-- THE INPUT --
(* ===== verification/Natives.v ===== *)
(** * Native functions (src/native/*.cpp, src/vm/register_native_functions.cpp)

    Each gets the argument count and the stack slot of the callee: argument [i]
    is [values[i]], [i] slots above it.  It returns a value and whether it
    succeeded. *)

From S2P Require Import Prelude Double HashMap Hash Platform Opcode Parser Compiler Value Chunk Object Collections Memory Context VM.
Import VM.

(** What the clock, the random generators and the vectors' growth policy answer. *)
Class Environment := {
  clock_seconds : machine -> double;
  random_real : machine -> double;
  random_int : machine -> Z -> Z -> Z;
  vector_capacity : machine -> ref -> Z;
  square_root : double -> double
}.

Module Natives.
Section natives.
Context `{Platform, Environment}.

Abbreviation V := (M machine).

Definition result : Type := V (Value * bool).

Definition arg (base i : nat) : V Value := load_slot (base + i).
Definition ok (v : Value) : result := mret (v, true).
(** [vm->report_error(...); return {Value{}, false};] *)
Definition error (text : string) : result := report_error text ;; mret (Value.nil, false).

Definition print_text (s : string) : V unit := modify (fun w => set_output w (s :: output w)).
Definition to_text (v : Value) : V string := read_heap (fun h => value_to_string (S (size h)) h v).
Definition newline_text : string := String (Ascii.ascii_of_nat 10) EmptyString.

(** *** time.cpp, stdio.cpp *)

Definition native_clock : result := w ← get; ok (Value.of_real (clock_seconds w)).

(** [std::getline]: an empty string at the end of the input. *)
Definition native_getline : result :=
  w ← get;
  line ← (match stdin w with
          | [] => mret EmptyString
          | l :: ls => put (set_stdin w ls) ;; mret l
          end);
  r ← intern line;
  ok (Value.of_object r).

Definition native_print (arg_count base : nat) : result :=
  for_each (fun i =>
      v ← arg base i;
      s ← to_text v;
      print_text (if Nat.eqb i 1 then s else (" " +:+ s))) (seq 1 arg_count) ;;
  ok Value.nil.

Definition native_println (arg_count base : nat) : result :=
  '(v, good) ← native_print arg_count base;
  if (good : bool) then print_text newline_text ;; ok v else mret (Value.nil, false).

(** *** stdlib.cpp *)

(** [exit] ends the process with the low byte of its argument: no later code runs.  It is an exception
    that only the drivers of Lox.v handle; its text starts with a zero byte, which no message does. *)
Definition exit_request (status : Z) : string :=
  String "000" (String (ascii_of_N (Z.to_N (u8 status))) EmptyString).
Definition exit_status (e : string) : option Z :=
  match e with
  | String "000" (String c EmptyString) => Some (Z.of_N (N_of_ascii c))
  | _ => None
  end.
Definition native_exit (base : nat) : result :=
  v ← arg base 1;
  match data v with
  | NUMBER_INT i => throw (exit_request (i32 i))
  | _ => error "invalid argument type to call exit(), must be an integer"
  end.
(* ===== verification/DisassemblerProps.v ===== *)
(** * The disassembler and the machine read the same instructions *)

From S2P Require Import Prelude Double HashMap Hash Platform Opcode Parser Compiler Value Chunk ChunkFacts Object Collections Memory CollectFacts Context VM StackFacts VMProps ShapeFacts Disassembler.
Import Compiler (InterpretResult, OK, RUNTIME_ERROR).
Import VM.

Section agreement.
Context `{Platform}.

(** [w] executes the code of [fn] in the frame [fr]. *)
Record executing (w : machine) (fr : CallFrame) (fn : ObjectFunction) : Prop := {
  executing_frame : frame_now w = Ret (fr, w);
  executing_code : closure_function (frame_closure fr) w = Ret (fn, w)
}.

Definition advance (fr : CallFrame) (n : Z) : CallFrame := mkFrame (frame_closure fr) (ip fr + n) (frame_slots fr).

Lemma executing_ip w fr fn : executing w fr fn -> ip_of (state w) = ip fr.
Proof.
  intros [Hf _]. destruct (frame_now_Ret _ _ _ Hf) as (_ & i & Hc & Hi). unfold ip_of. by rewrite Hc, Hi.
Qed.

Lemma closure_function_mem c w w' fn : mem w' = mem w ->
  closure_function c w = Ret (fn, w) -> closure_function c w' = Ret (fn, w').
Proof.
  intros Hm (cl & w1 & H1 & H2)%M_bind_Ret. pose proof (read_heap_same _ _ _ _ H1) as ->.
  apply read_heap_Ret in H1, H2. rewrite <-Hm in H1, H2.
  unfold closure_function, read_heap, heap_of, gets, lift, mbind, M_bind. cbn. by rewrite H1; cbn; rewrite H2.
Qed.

-- ABOUT THIS EXERCISE --
The answer must consist solely of the number of lines in the entries that contain the word "intros".

-- PROBLEM SOLUTION --
2